Getting to the top of his craft, means that Welburn has to be on the road a lot, traveling to 10 design studios in the United States and six other countries: Germany, Korea, China, Australia, Brazil and India.
Back home in Michigan, he has become a recognizable public figure, even by children who dream, just as he did, of becoming a car designer.
He recalled, “I was in this restaurant one night and this little kid [motioning to the height of a dinner table] came up with a piece of paper and he said he had an idea for a car. And he just stood there at the end of the table and he drew the car and gave it to me.”
Welburn graciously accepted the drawing. And that’s not the only public interaction that he enjoys.
“It’s kind of interesting to sit in traffic and see a family in one of your latest products and see how happy they are. That feels very good,” he said.
Welburn said it also feels very good to see the joy in the eyes of designers when he accepts one of their ideas.
“When a young designer’s design is picked and I say, ‘That’s the design we’re going with,’ it just…”Welburn’s smile completes the unfinished sentence. “And it doesn’t matter if they’re 20 years old nor 50 years old – it’s like they are 14.”
When asked the about the most difficult part of his job, Welburn is succinct: “”Managing 2,500 creative individuals in a corporate world.”
Judging by the awards, he has managed well.
In 2008, the Chevrolet Malibu was named North American Car of the Year. In 2010, the Chevrolet Camaro was picked the 2010 World Car Design of the Year and in 2011, the Chevrolet Volt, a revolutionary electric car, was selected North American Car of the Year.
But the most significant recognition GM received was the trust Presidents Bush and Obama – and the American people – gave it in 2008 and 2009 with a federal bailout. The Treasury Department extended a loan of $49.5 billion, secured by 912 million shares of GM stock, or a 60.8 percent stake. After it sold its last share of stocks, the federal government lost $10.5 billion on the GM deal.
According to the Center for Automotive Research in Ann Arbor, Mich., if the government hadn’t intervened and GM went out of business, nearly 1.9 million jobs would have been lost in 2009 and 2010, resulting in a loss of $394 billion in tax revenues and payments for unemployment benefits and food stamps.

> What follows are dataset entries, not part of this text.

(** * Nodisan CLI: topic registry, topic migrator and container lifecycle

    A shallow embedding of the command handlers of [src/index.js]
    ([kafka:create], [kafka:start], [kafka:topics], [kafka:migrate],
    [make:token]) and of [toPascalCase], with the properties of the
    specification that concern them and further properties of the code.

    Modelling conventions.
    - A JavaScript string is the sequence of its UTF-16 code units.
    - A file ([topics.txt], [.env], [token(deleteMe).txt]) is modelled by
      [option jsstring]: [None] when the file is absent, [Some content] when
      it is a readable text file, [content] being what reading it as UTF-8
      gives; reading and writing do not fail.
    - [execPromise] is an oracle over an abstract state of the outside world
      (the container runtime and the broker); every call is recorded in the
      trace of the handler, together with what is printed on the console.
    - [crypto.randomBytes] is an input of [make:token]: the bytes drawn.
    - [toUpperCase] and [toLowerCase] are parameters of [toPascalCase],
      known on ASCII strings only.
    - [chalk] only colours its argument; colours are ignored. *)

From Stdlib Require Import List NArith Ascii String Bool Lia.
Import ListNotations.

Local Open Scope N_scope.
Local Open Scope list_scope.

(** ** JavaScript strings *)

Definition char := N.
Definition jsstring := list char.

(** An ASCII literal as a JavaScript string. *)
Definition js (s : String.string) : jsstring :=
  map N_of_ascii (list_ascii_of_string s).

Definition LF : char := 10.
Definition COMMA : char := 44.
Definition SPACE : char := 32.

Fixpoint str_eqb (s t : jsstring) : bool :=
  match s, t with
  | [], [] => true
  | c :: s', d :: t' => (c =? d) && str_eqb s' t'
  | _, _ => false
  end.

(** [Boolean(s)] on a string: every string but the empty one is truthy. *)
Definition Boolean (s : jsstring) : bool :=
  match s with
  | [] => false
  | _ :: _ => true
  end.

(** The code units [String.prototype.trim] strips: ECMAScript's WhiteSpace
    (TAB, VT, FF, ZWNBSP and the Unicode category Zs) and LineTerminator
    (LF, CR, LS, PS). *)
Definition isWhiteSpace (c : char) : bool :=
  ((9 <=? c) && (c <=? 13)) || (c =? 32) || (c =? 160) || (c =? 5760)
  || ((8192 <=? c) && (c <=? 8202)) || (c =? 8232) || (c =? 8233)
  || (c =? 8239) || (c =? 8287) || (c =? 12288) || (c =? 65279).

Fixpoint trimStart (s : jsstring) : jsstring :=
  match s with
  | [] => []
  | c :: s' => if isWhiteSpace c then trimStart s' else s
  end.

Definition trimEnd (s : jsstring) : jsstring := rev (trimStart (rev s)).

Definition trim (s : jsstring) : jsstring := trimEnd (trimStart s).

(** [s.split(sep)] for a separator of one code unit: the fields between the
    occurrences of [sep]; never the empty array ([''.split(sep)] is ['']). *)
Fixpoint split (sep : char) (s : jsstring) : list jsstring :=
  match s with
  | [] => [[]]
  | c :: s' =>
      if c =? sep then [] :: split sep s'
      else match split sep s' with
           | [] => [[c]]
           | w :: ws => (c :: w) :: ws
           end
  end.

(** [a.join(sep)] on an array of strings. *)
Fixpoint join (sep : char) (a : list jsstring) : jsstring :=
  match a with
  | [] => []
  | [s] => s
  | s :: a' => s ++ sep :: join sep a'
  end.

(** ** [Set] of strings

    A JavaScript [Set] keeps its elements in insertion order; [add] of an
    element that is already present (SameValueZero, on strings: the same
    sequence of code units) changes nothing. *)

Definition Set_has (s : list jsstring) (x : jsstring) : bool :=
  existsb (str_eqb x) s.

Definition Set_add (s : list jsstring) (x : jsstring) : list jsstring :=
  if Set_has s x then s else s ++ [x].

Definition new_Set (iterable : list jsstring) : list jsstring :=
  fold_left Set_add iterable [].

Definition Array_from (s : list jsstring) : list jsstring := s.

(** ** [kafka:topics] (generateTopicsList, index.js 222-240) *)

Inductive event : Type :=
| ConsoleLog (msg : jsstring)
| ConsoleError (msg : jsstring)
| Exec (cmd : jsstring).

Definition chalk_red (s : jsstring) : jsstring := s.
Definition chalk_green (s : jsstring) : jsstring := s.
Definition chalk_yellow (s : jsstring) : jsstring := s.

(** [answers.topics.split(',').map(topic => topic.trim())] *)
Definition newTopics (answers_topics : jsstring) : list jsstring :=
  map trim (split COMMA answers_topics).

(** [existingTopics]: [[]] unless the file exists, in which case
    [fileContent.split('\n').filter(Boolean)]. *)
Definition existingTopics (file : option jsstring) : list jsstring :=
  match file with
  | None => []
  | Some fileContent => filter Boolean (split LF fileContent)
  end.

(** [Array.from(new Set([...existingTopics, ...newTopics]))] *)
Definition combinedTopics (existing new : list jsstring) : list jsstring :=
  Array_from (new_Set (existing ++ new)).

(** [combinedTopics.join('\n')] *)
Definition topicsList (combined : list jsstring) : jsstring :=
  join LF combined.

(** *** Text files in UTF-8

    [fs.writeFile(file, data, 'utf8')] encodes [data] in UTF-8, and a later
    [fs.readFile(file, 'utf8')] decodes the bytes: a surrogate pair comes
    back as it was, a surrogate that is not part of a pair comes back as
    U+FFFD, every other code unit as it was. *)

Definition isHighSurrogate (c : char) : bool :=
  (55296 <=? c) && (c <=? 56319).

Definition isLowSurrogate (c : char) : bool :=
  (56320 <=? c) && (c <=? 57343).

Definition REPLACEMENT : char := 65533.

(** The string read back from the bytes written for [s]; [pending] is a
    high surrogate just passed, not yet known to be paired. *)
Fixpoint decodeEncoded (pending : option char) (s : jsstring) : jsstring :=
  match s with
  | [] => match pending with
          | Some _ => [REPLACEMENT]
          | None => []
          end
  | c :: s' =>
      match pending with
      | Some h =>
          if isLowSurrogate c then h :: c :: decodeEncoded None s'
          else if isHighSurrogate c then
                 REPLACEMENT :: decodeEncoded (Some c) s'
               else REPLACEMENT :: c :: decodeEncoded None s'
      | None =>
          if isHighSurrogate c then decodeEncoded (Some c) s'
          else if isLowSurrogate c then REPLACEMENT :: decodeEncoded None s'
               else c :: decodeEncoded None s'
      end
  end.

(** [s.toWellFormed()], which is what the file gives back. *)
Definition toWellFormed (s : jsstring) : jsstring := decodeEncoded None s.

(** [s.isWellFormed()]: no surrogate outside of a pair; [pending] tells
    that a high surrogate was just passed. *)
Fixpoint wellFormedFrom (pending : bool) (s : jsstring) : bool :=
  match s with
  | [] => negb pending
  | c :: s' =>
      if pending then isLowSurrogate c && wellFormedFrom false s'
      else if isHighSurrogate c then wellFormedFrom true s'
           else negb (isLowSurrogate c) && wellFormedFrom false s'
  end.

Definition isWellFormed (s : jsstring) : bool := wellFormedFrom false s.

(** The file as the next read finds it after
    [fs.writeFile(file, data, 'utf8')]. *)
Definition writeFile_utf8 (data : jsstring) : option jsstring :=
  Some (toWellFormed data).

(** A file that was read as UTF-8 holds a well-formed string. *)
Definition file_wellFormed (file : option jsstring) : Prop :=
  match file with
  | None => True
  | Some content => isWellFormed content = true
  end.

(** The handler: the new state of [topics.txt] and what is printed. *)
Definition generateTopicsList (answers_topics : jsstring)
    (file : option jsstring) : option jsstring * list event :=
  let new := newTopics answers_topics in
  let existing := existingTopics file in
  let combined := combinedTopics existing new in
  (writeFile_utf8 (topicsList combined),
   [ConsoleLog (chalk_green (js "Topics file updated successfully."))]).

(** The entries of a registry file as it is on disk: one per line. *)
Definition file_lines (file : option jsstring) : list jsstring :=
  match file with
  | None => []
  | Some content => split LF content
  end.

(** ** The registry operations as the specification words them *)

(** The first appearance of every element of [l], in the order of [l]. *)
Fixpoint first_appearances (l : list jsstring) : list jsstring :=
  match l with
  | [] => []
  | x :: l' =>
      x :: filter (fun y => negb (str_eqb x y)) (first_appearances l')
  end.

(** [Merge(existing, incoming)]: "[existing] concatenated with the
    subsequence of [incoming] whose elements are not already present in
    [existing], preserving the relative order of first appearance". *)
Definition spec_Merge (existing incoming : list jsstring) : list jsstring :=
  existing
  ++ first_appearances
       (filter (fun t => negb (Set_has existing t)) incoming).

(** [Load()]: "the ordered sequence of non-empty, trimmed lines", read as
    the lines first trimmed and then kept when not empty... *)
Definition spec_Load (file : option jsstring) : list jsstring :=
  match file with
  | None => []
  | Some content => filter Boolean (map trim (split LF content))
  end.

(** ... or as the non-empty lines, each of them trimmed. *)
Definition spec_Load' (file : option jsstring) : list jsstring :=
  match file with
  | None => []
  | Some content => map trim (filter Boolean (split LF content))
  end.

(** Input parsing: "trimmed candidate names; empty candidates are dropped
    before merging". *)
Definition spec_candidates (answers_topics : jsstring) : list jsstring :=
  filter Boolean (map trim (split COMMA answers_topics)).

(** A string that holds no line feed fits on one line of the file. *)
Definition one_line (s : jsstring) : Prop := ~ In LF s.

(** ** The outside world and the handlers' effects *)

(** How an [execPromise] call settles: resolved with the standard output of
    the command, or rejected with an error carrying a [message]. *)
Inductive settled : Type :=
| Resolved (stdout : jsstring)
| Rejected (message : jsstring).

(** What a step of a handler leaves: a value, or a thrown error. *)
Inductive completion (A : Type) : Type :=
| Normal (a : A)
| Throw (message : jsstring).

Arguments Normal {A} a.
Arguments Throw {A} message.

Record state (World : Type) : Type :=
  { world : World;          (* the container runtime and the broker *)
    trace : list event }.   (* what the handler did so far, oldest first *)

Arguments world {World} s.
Arguments trace {World} s.

Definition M (World A : Type) : Type :=
  state World -> completion A * state World.

Section Handlers.
Context {World : Type}.

(** [exec cmd w]: how the shell command [cmd] settles when the world is
    [w], and the world it leaves. *)
Variable exec : jsstring -> World -> settled * World.

Definition ret {A} (a : A) : M World A := fun s => (Normal a, s).

Definition bind {A B} (m : M World A) (k : A -> M World B) : M World B :=
  fun s =>
    match m s with
    | (Normal a, s') => k a s'
    | (Throw e, s') => (Throw e, s')
    end.

Local Notation "x <- m ;; k" := (bind m (fun x => k))
  (at level 61, m at next level, right associativity).
Local Notation "m ;; k" := (bind m (fun _ => k))
  (at level 61, right associativity).

(** [try { body } catch (error) { handler(error.message) }] *)
Definition try_catch (body : M World unit)
    (handler : jsstring -> M World unit) : M World unit :=
  fun s =>
    match body s with
    | (Normal a, s') => (Normal a, s')
    | (Throw e, s') => handler e s'
    end.

Definition emit (e : event) : M World unit :=
  fun s => (Normal tt, {| world := world s; trace := trace s ++ [e] |}).

Definition console_log (msg : jsstring) : M World unit :=
  emit (ConsoleLog msg).

(** [console.error] prints its arguments separated by a space. *)
Definition console_error (msg : jsstring) : M World unit :=
  emit (ConsoleError msg).

Definition console_error2 (a b : jsstring) : M World unit :=
  emit (ConsoleError (a ++ SPACE :: b)).

(** [await execPromise(cmd)]: the command is run, the value is its
    standard output; a rejection is thrown at the [await]. *)
Definition execPromise (cmd : jsstring) : M World jsstring :=
  fun s =>
    let (r, w') := exec cmd (world s) in
    let s' := {| world := w'; trace := trace s ++ [Exec cmd] |} in
    match r with
    | Resolved stdout => (Normal stdout, s')
    | Rejected message => (Throw message, s')
    end.

(** [for (const x of xs) { body }] *)
Fixpoint for_of {A} (xs : list A) (body : A -> M World unit)
    : M World unit :=
  match xs with
  | [] => ret tt
  | x :: xs' => body x ;; for_of xs' body
  end.

(** ** [kafka:create] (createKafkaContainer, index.js 162-179) *)

(** [const containerName = 'kafka-server'], in both container handlers,
    and [const imageName = 'apache/kafka:3.8.0']. *)
Definition containerName : jsstring := js "kafka-server".
Definition imageName : jsstring := js "apache/kafka:3.8.0".

Definition psAllCommand (containerName : jsstring) : jsstring :=
  js "docker ps -aq -f name=" ++ containerName.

Although it lost money on GM, the federal government said it made a profit on the $421.8 billion Troubled Asset Relief Program (TARP). After being paid back from banks and other financial institutions, the Treasury Department said it made a $11 billion profit on TARP.
The significance of Welburn’s contributions to the turnaround at GM was underscored last year at the Washington Auto Show when he and President Obama sat alone in a 2012 Chevrolet Malibu. The most powerful leader in the world was sitting next to the highest-ranking African American in the automobile industry.
“He just let me know how proud he was with the work that I do, and I was just like ‘Wow,’” Welburn told reporters. “At the very last vehicle, he did ask me, he just remarked that the design of GM cars have gotten so much better in the past few years.”
And the president would know. His official limousine, sometimes dubbed Cadillac One or Limo One, was built on the Cadillac DTS model.
Though Welburn’s dream of becoming a car designer never extended to meeting the first Black president of the United States, he is as exuberant about his career choice now as he was when his parents took him to that memorable auto show in Philadelphia.
“I have so much fun doing what I do –I really do,” he said. “It’s not easy and there are significant challenges every day. But it’s soooo much fun.”